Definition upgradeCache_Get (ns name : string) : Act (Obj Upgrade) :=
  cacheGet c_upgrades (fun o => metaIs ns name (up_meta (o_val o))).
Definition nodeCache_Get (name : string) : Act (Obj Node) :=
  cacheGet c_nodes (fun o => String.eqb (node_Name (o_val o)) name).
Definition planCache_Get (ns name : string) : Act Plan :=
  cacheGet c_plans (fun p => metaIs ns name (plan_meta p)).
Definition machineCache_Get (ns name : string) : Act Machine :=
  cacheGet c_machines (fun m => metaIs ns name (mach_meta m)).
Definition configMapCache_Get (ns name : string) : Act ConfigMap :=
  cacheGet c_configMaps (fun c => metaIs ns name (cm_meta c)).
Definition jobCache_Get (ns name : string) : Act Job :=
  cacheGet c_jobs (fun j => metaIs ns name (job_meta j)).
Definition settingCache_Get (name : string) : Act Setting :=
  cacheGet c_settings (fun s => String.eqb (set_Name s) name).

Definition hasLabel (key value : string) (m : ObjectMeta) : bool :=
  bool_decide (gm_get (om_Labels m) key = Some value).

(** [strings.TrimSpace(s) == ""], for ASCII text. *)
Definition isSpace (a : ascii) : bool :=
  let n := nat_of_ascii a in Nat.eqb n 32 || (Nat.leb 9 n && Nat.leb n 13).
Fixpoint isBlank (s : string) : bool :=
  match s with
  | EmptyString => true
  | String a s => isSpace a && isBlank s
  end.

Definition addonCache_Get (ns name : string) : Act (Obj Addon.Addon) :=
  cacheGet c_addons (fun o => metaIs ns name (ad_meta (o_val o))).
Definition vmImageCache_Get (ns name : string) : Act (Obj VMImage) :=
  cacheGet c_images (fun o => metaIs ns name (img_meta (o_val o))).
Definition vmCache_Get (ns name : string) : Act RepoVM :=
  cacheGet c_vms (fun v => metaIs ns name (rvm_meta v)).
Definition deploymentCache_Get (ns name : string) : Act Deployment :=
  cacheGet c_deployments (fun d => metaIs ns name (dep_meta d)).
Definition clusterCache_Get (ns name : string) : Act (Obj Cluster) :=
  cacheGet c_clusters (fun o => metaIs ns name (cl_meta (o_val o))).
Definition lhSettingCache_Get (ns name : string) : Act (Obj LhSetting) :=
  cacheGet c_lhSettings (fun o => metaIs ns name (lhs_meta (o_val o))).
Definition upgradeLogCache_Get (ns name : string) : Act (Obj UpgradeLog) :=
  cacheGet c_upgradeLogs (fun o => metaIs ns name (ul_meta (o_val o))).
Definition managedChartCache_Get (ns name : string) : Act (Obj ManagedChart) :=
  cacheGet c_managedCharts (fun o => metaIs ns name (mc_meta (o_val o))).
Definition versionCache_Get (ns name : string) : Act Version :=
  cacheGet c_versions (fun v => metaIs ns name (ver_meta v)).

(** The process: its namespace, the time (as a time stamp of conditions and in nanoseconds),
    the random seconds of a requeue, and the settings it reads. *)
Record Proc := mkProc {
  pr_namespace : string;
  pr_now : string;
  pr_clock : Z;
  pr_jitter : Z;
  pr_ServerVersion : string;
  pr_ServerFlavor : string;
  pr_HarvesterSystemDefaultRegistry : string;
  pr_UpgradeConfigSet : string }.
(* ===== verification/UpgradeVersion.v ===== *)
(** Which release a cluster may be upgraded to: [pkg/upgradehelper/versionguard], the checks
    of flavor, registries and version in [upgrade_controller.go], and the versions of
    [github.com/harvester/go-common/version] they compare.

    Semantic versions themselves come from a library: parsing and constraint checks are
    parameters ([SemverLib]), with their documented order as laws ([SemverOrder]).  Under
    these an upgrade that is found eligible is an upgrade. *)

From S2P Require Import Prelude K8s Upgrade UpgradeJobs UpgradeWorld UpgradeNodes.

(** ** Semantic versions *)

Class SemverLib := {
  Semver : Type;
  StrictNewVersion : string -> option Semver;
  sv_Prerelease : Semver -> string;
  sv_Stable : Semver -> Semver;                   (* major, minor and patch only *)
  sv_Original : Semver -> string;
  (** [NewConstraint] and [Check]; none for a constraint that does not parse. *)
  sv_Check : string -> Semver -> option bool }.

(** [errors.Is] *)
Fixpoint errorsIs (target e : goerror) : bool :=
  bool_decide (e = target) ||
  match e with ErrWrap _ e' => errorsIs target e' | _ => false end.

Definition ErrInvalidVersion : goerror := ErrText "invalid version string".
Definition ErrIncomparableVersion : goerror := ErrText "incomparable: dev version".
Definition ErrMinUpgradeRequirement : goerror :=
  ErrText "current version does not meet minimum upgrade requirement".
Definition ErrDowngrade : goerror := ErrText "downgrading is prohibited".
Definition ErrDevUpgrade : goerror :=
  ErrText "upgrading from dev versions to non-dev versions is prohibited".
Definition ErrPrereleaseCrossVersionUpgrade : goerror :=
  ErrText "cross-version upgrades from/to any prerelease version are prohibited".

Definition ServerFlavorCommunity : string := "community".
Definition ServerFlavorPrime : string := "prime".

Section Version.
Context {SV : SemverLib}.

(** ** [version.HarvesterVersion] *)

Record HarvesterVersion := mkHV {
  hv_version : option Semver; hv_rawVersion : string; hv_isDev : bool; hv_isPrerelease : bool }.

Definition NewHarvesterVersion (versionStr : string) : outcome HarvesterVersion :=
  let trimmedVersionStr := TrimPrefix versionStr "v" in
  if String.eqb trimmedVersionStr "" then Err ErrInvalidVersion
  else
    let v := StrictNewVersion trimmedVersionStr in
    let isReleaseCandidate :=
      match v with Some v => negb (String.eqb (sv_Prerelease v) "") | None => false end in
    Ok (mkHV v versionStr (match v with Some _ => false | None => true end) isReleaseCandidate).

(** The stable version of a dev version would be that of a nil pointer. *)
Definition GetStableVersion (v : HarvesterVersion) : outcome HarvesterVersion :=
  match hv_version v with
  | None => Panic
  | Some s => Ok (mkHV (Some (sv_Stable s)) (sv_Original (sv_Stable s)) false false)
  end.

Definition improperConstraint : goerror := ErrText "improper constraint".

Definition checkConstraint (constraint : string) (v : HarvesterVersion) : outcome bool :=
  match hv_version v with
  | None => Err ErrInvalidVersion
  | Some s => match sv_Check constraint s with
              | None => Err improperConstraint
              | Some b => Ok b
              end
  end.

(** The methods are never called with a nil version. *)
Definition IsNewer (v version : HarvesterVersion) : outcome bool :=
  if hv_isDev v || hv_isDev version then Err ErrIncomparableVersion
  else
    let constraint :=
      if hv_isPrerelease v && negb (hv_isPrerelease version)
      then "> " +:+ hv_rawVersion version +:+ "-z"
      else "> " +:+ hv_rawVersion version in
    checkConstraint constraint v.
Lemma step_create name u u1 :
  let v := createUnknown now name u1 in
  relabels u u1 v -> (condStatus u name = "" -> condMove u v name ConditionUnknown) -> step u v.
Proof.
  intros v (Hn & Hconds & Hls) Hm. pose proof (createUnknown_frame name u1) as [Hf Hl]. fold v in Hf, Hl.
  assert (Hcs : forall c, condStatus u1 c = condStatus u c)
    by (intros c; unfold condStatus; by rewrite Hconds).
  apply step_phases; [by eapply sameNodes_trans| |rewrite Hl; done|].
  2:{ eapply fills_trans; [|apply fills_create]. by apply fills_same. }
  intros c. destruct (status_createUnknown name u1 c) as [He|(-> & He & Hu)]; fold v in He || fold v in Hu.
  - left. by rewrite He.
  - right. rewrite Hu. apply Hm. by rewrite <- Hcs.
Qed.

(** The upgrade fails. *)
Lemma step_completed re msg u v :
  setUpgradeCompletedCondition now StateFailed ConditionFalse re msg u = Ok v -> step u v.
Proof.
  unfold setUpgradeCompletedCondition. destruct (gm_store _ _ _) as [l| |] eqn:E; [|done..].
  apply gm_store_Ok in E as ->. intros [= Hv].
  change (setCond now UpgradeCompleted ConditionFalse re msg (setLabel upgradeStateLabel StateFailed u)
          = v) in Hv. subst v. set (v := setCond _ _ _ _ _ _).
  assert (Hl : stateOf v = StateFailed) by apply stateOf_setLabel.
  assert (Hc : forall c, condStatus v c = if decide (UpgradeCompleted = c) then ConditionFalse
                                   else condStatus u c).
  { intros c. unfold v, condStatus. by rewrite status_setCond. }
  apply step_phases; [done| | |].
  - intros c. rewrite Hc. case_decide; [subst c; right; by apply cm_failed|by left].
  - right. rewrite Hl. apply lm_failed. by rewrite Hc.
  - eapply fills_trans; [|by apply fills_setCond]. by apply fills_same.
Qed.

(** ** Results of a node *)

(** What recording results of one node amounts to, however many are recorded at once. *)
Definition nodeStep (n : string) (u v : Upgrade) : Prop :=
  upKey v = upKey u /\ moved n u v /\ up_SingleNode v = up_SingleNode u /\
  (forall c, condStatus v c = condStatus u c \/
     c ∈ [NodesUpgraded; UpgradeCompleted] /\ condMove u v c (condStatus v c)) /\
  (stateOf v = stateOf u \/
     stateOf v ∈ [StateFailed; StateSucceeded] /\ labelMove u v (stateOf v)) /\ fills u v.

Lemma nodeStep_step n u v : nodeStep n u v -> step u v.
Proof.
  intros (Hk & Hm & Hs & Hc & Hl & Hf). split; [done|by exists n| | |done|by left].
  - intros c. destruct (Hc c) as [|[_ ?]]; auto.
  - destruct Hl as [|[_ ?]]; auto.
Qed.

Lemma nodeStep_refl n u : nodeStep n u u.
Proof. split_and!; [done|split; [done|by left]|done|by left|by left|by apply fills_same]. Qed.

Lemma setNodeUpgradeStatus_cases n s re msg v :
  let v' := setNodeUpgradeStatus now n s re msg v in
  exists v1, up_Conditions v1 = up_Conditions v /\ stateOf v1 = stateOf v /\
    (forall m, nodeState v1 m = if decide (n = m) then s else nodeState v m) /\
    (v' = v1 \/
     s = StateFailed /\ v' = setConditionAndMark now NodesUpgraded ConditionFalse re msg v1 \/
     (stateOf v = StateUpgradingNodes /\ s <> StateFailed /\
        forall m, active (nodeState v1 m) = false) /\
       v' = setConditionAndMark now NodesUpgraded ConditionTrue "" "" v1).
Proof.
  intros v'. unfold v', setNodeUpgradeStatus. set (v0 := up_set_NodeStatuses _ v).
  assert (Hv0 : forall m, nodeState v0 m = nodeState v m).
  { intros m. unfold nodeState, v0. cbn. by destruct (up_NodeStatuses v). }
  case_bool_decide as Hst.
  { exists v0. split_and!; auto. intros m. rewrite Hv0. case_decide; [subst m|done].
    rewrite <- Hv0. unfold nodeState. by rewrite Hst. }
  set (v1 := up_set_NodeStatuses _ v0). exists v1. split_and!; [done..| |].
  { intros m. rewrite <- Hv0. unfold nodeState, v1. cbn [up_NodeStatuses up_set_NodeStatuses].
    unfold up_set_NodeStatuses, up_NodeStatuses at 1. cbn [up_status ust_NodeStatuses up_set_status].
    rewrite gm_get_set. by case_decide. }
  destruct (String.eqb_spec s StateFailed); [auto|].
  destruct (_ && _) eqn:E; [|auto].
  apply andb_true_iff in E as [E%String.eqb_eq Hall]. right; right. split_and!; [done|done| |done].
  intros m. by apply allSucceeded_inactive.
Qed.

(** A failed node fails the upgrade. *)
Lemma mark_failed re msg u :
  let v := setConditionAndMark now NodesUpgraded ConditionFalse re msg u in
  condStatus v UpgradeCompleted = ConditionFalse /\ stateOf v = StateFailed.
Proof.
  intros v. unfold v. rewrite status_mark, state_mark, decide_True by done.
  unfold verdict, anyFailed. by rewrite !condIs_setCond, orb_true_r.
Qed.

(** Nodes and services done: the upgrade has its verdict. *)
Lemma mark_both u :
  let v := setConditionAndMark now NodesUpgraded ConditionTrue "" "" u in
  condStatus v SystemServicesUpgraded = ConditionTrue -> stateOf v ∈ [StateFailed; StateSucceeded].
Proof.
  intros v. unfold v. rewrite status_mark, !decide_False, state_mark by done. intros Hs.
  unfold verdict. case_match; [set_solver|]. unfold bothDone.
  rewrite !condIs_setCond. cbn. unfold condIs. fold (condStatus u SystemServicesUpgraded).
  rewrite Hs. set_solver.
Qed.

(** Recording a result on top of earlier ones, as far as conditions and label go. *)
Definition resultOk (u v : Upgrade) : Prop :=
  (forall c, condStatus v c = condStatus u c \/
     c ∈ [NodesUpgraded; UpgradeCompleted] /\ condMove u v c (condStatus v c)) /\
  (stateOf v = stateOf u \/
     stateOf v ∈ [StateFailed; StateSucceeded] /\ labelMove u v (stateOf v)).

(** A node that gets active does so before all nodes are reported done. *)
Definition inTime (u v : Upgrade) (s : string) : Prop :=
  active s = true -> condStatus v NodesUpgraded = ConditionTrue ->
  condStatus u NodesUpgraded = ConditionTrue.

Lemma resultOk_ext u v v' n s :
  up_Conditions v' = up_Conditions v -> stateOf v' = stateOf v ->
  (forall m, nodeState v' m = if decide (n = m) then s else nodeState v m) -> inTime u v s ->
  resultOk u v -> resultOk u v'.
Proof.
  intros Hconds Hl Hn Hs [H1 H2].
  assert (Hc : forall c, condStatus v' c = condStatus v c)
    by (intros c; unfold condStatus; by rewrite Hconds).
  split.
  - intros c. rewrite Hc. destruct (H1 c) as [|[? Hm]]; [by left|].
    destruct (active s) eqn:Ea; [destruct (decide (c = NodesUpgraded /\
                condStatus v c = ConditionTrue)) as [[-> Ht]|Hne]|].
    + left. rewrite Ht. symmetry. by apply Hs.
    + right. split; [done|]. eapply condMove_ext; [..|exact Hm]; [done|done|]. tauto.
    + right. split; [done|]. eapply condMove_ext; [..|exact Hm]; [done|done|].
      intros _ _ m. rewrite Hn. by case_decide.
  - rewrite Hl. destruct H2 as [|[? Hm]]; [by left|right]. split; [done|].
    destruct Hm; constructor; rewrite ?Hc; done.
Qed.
○ ○ ○ ○
=== Work instructions ===
All the lines that hold the word "SemverLib" must appear in the answer, copied from the records.

=== Solution for this task ===
    parameters ([SemverLib]), with their documented order as laws ([SemverOrder]).  Under
Class SemverLib := {
Context {SV : SemverLib}.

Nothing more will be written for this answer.